Le COVAX a répondu que s'aligner et coopérer avec C-TAP « n'est pas une priorité immédiate », étant donné les pressions auxquelles il est soumis pour remplir ses objectifs de livraison de vaccins cette année. « Le COVAX devrait reconnaître que le partage des connaissances et de la propriété intellectuelle est essentiel pour remplir sa mission de garantir à tous les pays du monde un accès juste et équitable au vaccin », a déclaré Tamaryn Nelson, conseillère en matière de santé à Amnesty International. « En refusant de s'engager dans des initiatives qui ont le potentiel d'augmenter considérablement l'approvisionnement mondial en vaccins, COVAX semble se tirer une balle dans le pied, et entraver son propre travail. »

En outre, en octobre 2020, l’Inde et l’Afrique du Sud ont présenté une proposition à l’Organisation mondiale du commerce, visant à lever à titre temporaire certaines des règles régissant la propriété intellectuelle en vertu de l’Accord sur les aspects des droits de propriété intellectuelle qui touchent au commerce (Agreement on Trade-Related Aspects of Intellectual Property Rights, TRIPS), jusqu’à ce qu’une vaccination généralisée ait été mise en place à l’échelle mondiale. L’approbation de cette proposition aurait pour effet de stimuler la fabrication mondiale de vaccins.

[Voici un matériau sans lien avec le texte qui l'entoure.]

(* ===== verification/Commands.v ===== *)
(** The commands (src/src/bin/buyback.rs, [main]): what each does to the files,
    the databases and the node of the machine it runs on ([Machine]).

    Argument parsing, logging and the JSON of the output are left out: a command
    arrives parsed and prints a value. *)
From S2P Require Import Prelude RustStd Types Units Keys State Chain StoreSpec SqliteStore Recovery.
From S2P Require Import Engine JobSpec EngineProofs ChainClient EngineTheorems NodeQueries FileStore FileEngine.
From S2P Require Import Connect Cli Machine.
From Stdlib Require Import Ascii Strings.Byte.
Local Open Scope Z_scope.

Inductive Cmd : Type :=
| GenMasterKey
| SealTreasury (master_key_var treasury_uri_var out : string)
| VerifyMetadata (network : string)
| RecoverLegacy (manifest database archive : string) (apply : bool)
| Create (c : Common) (metadata callback_url : option string)
| Status (c : Common) (id : string)
| Retry (c : Common) (id : string)
| ForceSweep (c : Common) (id : string)
| Run (c : Common) (listen : option string)
| Buyback (c : Common) (amount then_ : string)
| Balances (c : Common).

(** What a command prints. *)
Inductive Output : Type :=
| Out_text (s : string)
| Out_lines (l : list string)
| Out_report (r : RecoveryReport)
| Out_request (r : PaymentRequest)
| Out_status (st : PaymentStatus)
| Out_balances (treasury free_tao spendable_tao : string) (stake : list (string * Z * string)).

Definition no_such_file : string := "No such file or directory (os error 2)".
Definition file_exists : string := "File exists (os error 17)".

(** The process sees the machine's files. *)
Definition with_files `{Crypto} (p : Process) (files : gmap string string) : Process :=
  {| env_var := env_var;
     read_to_string path := match files !! path with Some s => Ok s | None => Err no_such_file end;
     SecretUri_keypair := SecretUri_keypair;
     sealed_from_json := sealed_from_json |}.

Definition MANIFEST_LIMIT : Z := 4 * 1024 * 1024.

Section Commands.
Context `{Runtime} `{Crypto} `{Ss58} {p : Process} {N : Type}.
Context `{!NodeApi N, !HeadApi N, !Host N, !Transport N, !Shell N}.
Context `{!Peers N Sqlite, !Peers N Dir}.

Abbreviation Run_ A := (M (Machine N) BoxError A).

Definition on_node {A} (op : M N Error A) : Run_ A := fun m =>
  let '(r, n) := op (m_node m) in (boxed r, set_node n m).
(** [std::io::Error] and the like, boxed. *)
Definition on_host {A} (op : M N string A) : Run_ A := fun m =>
  let '(r, n) := op (m_node m) in
  (match r with Ok a => Ok a | Err e => Err (Box_msg e) end, set_node n m).
Definition on_boxed {A} (op : M N BoxError A) : Run_ A := fun m =>
  let '(r, n) := op (m_node m) in (r, set_node n m).

(** The process with the files as they are. *)
Definition process_of (m : Machine N) : Process := with_files p (m_files m).
Definition ask {A} (f : Process -> result BoxError A) : Run_ A := fun m => (f (process_of m), m).

(** *** [seal-treasury] *)
Definition write_to (out content : string) : Run_ unit := fun m =>
  match write_all content (m_node m) with
  | (Ok _, n) => (Ok tt, set_file out content (set_node n m))
  | (Err (part, e), n) => (Err (Box_msg e), set_file out part (set_node n m))
  end.
Definition seal_treasury (master_key_var treasury_uri_var out : string) : Run_ string :=
  let! master := ask (fun q => boxed (@MasterKey_from_env _ q master_key_var)) in
  let! uri := m_lift (ok_or (env_var treasury_uri_var) (Box_msg (treasury_uri_var +:+ " not set"))) in
  let! kp := ask (fun q => boxed (@keypair_from_uri _ q (str_trim uri))) in
  let! nonce := on_node (fun n => let '(b, n) := env_random 24 n in (Ok b, n)) in
  let! sealed := m_lift (boxed (MasterKey_seal master nonce (bytes_of_string (str_trim uri)) TREASURY_AAD)) in
  (* create_new: an existing file is never overwritten *)
  let! _ := fun m =>
    match m_files m !! out with
    | Some _ => (Err (Box_msg file_exists), m)
    | None => on_host (create_file out) m
    end in
  let! _ := write_to out (sealed_to_json sealed) in
  m_ret ("sealed treasury " +:+ ss58 (Keypair_account_id kp) +:+ " -> " +:+ out).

La proposition a le soutien de plus de 100 pays et de centaines d’organisations de la société civile, mais a été bloquée pendant plus de six mois par un petit groupe de gouvernements de pays à haut niveau de vie, dont les États-Unis, l’Union européenne (représentée par sa Commission), le Royaume-Uni, le Canada, l’Australie, la Suisse, le Japon et le Brésil. Certains de ces gouvernements ont invoqué leurs engagements de financement du COVAX tout en continuant de bloquer la proposition, alors même que les deux efforts sont complètement différents, mais complémentaires par nature.

L'OMS a apporté publiquement son soutien à cette idée de dérogation. La CEPI et Gavi devraient également la soutenir et exhorter les gouvernements à en faire autant, ont déclaré les organisations. Cependant, le COVAX a affirmé ne pas être convaincu que les questions relatives à la propriété intellectuelle constituaient le principal obstacle à la production et à la distribution de vaccins. Il estime que les principaux obstacles sont les coûts élevés de démarrage et le caractère compliqué des processus de production.

La CEPI, qui finance les concepteurs de vaccins, exige de leur part des informations concernant les brevets et les éventuels conflits juridiques, mais elle ne rend pas ces informations publiques. La CEPI pourrait demander aux bénéficiaires de son financement d’effectuer des transferts de technologie comme condition nécessaire à l’obtention des fonds, et imposer de manière plus ferme le respect de sa politique visant à assurer l’équité dans l’accès aux vaccins, notamment en délivrant des licences de santé publique, mais elle ne l’a pas encore fait.

Les experts en matière de droit de propriété intellectuelle ont souligné publiquement comment la pratique des licences exclusives, par lesquelles une compagnie décide à qui et selon quels termes elle accorde une licence pour produire des biens à partir de sa technologie, souvent avec des conditions restrictives et un contrôle sur les prix et les volumes, a exacerbé les pénuries de vaccins anti-Covid-19, en particulier sur le court terme. Le COVAX devrait faire preuve de diligence raisonnable face à ces préoccupations et agir pour remédier aux risques potentiels, en conformité avec les normes internationales en matière de droits humains, ont affirmé les organisations.